Exercise instructions>
Please give back only the lines below from the one containing "Variable crypto_Sign : list" to the one containing "Variable poseidon_HashBytes : list", each repeated word for word, both ends included.

[Excerpted data Boundary: Start]

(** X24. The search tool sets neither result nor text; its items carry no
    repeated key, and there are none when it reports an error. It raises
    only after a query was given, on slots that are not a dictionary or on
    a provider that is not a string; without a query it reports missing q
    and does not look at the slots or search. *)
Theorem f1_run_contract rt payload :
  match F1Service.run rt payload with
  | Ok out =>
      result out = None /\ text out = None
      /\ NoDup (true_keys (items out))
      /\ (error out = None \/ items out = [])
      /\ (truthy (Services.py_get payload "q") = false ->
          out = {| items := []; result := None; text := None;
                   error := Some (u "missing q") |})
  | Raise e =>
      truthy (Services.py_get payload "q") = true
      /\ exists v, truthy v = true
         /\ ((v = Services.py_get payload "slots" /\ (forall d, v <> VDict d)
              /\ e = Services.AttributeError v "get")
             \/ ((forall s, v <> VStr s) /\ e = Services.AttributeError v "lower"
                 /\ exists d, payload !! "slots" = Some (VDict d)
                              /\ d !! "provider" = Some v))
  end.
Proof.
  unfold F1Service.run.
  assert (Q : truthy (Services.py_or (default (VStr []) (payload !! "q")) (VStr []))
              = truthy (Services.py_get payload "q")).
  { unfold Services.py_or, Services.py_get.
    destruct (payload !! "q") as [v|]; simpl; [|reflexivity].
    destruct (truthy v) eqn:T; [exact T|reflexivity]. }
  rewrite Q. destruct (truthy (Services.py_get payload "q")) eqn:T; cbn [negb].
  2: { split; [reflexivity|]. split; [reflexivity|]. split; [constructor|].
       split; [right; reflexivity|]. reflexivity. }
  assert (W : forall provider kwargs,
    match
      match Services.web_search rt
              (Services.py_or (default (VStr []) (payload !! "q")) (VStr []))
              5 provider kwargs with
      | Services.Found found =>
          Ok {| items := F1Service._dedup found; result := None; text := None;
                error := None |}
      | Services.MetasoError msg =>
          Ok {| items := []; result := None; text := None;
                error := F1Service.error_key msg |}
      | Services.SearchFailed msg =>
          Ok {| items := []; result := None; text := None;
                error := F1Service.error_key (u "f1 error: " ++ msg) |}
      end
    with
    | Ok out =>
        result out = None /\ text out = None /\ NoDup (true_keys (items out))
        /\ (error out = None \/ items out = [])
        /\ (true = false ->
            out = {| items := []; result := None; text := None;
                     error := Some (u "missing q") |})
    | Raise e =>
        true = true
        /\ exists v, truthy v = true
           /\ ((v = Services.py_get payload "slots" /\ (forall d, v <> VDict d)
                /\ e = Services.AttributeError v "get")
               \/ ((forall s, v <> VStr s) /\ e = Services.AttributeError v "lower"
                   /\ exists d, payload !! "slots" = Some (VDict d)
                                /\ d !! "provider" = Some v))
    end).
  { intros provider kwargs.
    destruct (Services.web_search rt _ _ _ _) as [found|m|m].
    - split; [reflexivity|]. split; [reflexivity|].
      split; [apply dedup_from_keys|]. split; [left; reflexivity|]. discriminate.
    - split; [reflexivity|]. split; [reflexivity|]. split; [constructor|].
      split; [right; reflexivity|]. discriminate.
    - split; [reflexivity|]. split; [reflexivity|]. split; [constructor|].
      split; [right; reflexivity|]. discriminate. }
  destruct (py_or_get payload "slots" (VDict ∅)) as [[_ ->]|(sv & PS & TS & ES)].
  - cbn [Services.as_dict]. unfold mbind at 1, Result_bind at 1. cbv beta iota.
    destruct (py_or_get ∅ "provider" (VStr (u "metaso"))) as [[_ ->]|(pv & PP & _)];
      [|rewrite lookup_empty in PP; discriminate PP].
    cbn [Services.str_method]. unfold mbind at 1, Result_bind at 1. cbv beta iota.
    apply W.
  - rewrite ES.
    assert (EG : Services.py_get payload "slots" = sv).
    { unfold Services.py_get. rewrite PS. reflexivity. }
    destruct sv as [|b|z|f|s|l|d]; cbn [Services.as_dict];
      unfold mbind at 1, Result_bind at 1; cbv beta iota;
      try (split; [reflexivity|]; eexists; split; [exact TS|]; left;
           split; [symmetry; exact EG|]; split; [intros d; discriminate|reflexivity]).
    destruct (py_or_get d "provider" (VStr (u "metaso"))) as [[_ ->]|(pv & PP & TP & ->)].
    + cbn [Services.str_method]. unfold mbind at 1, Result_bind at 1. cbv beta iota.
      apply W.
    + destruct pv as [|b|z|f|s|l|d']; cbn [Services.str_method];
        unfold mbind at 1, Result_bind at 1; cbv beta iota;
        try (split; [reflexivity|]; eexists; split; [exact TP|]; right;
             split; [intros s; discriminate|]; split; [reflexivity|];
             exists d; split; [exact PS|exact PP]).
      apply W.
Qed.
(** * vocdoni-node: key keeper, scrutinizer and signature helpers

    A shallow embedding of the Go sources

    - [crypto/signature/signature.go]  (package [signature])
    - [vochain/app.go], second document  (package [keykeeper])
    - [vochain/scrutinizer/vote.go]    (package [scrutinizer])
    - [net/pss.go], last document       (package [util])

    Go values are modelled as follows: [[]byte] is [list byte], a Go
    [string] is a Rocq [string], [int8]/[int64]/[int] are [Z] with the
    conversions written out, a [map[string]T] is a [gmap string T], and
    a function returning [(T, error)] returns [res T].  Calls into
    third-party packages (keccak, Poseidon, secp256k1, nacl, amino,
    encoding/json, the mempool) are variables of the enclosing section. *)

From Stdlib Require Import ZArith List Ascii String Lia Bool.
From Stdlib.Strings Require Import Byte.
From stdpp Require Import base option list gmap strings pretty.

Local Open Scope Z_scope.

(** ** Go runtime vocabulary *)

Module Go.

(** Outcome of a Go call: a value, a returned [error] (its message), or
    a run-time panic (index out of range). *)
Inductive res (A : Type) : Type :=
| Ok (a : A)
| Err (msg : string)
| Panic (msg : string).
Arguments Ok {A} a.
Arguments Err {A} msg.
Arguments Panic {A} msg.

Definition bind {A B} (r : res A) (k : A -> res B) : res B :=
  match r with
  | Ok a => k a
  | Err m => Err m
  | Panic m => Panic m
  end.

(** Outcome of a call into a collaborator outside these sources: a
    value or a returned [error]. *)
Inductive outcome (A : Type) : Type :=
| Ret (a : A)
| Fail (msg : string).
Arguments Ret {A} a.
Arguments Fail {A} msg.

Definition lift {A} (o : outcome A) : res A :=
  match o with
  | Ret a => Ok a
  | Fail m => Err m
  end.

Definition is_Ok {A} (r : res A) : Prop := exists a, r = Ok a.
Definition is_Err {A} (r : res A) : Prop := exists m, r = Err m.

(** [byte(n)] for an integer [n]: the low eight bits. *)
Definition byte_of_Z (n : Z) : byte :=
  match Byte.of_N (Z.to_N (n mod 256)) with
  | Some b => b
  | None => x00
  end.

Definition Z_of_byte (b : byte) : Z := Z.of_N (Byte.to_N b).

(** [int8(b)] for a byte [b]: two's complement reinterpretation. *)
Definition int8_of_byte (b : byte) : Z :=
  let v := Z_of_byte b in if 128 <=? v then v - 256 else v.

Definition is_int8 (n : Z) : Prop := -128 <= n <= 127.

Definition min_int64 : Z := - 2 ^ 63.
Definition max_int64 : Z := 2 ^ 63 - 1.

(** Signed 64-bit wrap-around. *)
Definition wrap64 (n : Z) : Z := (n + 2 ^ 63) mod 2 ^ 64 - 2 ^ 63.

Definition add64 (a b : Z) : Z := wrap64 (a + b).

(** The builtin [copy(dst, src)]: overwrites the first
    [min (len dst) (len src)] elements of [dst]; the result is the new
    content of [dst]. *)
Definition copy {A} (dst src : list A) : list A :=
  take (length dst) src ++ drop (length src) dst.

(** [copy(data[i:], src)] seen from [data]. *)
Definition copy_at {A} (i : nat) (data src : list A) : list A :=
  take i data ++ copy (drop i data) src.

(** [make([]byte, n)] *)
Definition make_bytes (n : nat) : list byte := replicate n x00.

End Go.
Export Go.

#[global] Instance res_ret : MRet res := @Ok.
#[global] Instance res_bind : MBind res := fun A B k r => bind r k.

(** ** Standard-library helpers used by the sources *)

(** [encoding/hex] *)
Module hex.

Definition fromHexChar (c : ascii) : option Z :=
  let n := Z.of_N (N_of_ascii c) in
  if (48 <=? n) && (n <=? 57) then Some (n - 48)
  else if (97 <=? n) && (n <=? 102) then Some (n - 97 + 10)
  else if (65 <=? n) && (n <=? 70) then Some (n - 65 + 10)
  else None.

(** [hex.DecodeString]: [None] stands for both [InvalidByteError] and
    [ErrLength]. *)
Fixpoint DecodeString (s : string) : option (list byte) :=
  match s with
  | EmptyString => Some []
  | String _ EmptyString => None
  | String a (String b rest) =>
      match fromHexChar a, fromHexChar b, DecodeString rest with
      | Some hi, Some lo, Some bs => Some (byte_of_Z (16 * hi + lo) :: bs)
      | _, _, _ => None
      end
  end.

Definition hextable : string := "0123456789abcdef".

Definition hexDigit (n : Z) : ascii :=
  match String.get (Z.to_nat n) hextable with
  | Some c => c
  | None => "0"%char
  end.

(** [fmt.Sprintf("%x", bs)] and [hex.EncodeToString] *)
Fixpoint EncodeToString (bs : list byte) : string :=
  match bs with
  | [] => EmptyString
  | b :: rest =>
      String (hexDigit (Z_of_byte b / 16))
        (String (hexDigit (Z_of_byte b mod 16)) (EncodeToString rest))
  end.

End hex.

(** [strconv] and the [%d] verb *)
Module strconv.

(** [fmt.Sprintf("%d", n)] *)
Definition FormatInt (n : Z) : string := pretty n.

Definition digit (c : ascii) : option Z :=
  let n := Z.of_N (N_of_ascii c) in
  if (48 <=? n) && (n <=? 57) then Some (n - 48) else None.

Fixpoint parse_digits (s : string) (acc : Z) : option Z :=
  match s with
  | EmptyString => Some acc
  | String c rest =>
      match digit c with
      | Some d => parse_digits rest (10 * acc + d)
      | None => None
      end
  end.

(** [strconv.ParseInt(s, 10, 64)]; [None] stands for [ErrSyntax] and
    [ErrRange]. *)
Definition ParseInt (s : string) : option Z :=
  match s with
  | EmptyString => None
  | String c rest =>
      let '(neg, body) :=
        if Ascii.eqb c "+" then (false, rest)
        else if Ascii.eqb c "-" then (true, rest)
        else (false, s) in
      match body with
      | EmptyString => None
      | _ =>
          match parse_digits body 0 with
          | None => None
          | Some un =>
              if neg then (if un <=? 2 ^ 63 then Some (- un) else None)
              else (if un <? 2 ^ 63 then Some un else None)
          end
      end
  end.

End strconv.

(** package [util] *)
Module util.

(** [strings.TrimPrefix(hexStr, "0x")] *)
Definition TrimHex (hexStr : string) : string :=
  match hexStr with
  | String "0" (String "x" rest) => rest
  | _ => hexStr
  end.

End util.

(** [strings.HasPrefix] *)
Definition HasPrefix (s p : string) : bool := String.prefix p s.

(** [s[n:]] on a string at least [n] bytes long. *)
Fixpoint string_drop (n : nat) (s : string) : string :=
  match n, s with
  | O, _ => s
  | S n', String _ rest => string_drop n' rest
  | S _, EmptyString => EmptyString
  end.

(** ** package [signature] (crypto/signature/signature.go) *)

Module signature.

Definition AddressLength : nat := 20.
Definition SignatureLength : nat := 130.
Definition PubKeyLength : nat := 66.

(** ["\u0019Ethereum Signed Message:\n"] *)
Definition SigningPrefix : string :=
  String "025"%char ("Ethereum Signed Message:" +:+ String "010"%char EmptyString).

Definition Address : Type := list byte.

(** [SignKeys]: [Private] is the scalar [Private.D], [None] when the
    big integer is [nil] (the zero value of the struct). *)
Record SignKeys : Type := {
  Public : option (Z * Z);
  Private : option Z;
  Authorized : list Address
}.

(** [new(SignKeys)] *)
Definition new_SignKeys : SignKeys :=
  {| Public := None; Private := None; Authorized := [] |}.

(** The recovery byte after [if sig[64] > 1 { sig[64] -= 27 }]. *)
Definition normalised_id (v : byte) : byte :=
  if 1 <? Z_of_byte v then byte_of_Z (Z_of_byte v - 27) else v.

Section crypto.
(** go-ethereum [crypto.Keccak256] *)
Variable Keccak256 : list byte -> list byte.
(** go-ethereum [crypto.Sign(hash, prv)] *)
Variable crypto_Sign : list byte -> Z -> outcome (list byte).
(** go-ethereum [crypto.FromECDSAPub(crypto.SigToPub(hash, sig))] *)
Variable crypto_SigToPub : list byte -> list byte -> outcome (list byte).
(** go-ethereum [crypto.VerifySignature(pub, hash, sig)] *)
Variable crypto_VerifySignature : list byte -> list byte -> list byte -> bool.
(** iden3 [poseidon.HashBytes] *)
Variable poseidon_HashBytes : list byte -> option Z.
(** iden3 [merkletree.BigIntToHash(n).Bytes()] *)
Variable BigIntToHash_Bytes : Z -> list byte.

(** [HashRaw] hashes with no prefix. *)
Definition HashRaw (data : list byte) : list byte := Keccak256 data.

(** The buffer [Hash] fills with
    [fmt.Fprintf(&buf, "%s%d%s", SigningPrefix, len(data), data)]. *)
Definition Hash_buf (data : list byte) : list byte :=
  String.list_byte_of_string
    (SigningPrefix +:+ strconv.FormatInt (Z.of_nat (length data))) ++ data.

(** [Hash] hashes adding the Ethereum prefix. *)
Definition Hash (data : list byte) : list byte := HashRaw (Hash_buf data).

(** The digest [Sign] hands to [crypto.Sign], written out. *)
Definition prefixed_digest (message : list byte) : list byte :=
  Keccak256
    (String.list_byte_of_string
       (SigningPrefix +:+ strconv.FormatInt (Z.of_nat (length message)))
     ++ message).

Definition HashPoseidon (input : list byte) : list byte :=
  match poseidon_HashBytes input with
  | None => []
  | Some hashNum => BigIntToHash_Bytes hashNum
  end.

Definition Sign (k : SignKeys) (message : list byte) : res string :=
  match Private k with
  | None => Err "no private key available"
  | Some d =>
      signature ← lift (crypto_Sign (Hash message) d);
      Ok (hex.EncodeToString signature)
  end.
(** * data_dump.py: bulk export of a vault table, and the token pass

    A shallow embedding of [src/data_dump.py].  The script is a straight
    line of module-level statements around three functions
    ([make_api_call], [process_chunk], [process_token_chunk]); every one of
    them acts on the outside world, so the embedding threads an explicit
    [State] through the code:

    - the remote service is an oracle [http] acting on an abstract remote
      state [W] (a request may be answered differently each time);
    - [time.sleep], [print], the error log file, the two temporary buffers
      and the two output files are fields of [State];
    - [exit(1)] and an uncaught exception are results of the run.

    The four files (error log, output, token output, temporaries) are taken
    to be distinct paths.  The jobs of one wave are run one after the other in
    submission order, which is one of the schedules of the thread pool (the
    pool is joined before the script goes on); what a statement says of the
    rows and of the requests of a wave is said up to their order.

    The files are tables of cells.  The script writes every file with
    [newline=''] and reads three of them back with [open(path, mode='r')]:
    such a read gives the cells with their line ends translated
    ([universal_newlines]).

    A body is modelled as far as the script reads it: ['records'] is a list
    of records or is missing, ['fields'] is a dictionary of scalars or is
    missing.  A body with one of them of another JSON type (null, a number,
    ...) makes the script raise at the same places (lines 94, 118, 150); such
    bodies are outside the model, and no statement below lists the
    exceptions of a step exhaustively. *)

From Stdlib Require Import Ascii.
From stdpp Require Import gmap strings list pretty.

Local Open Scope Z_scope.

[Excerpted data Boundary: End]

Problem solution>
Variable crypto_Sign : list byte -> Z -> outcome (list byte).
(** go-ethereum [crypto.FromECDSAPub(crypto.SigToPub(hash, sig))] *)
Variable crypto_SigToPub : list byte -> list byte -> outcome (list byte).
(** go-ethereum [crypto.VerifySignature(pub, hash, sig)] *)
Variable crypto_VerifySignature : list byte -> list byte -> list byte -> bool.
(** iden3 [poseidon.HashBytes] *)
Variable poseidon_HashBytes : list byte -> option Z.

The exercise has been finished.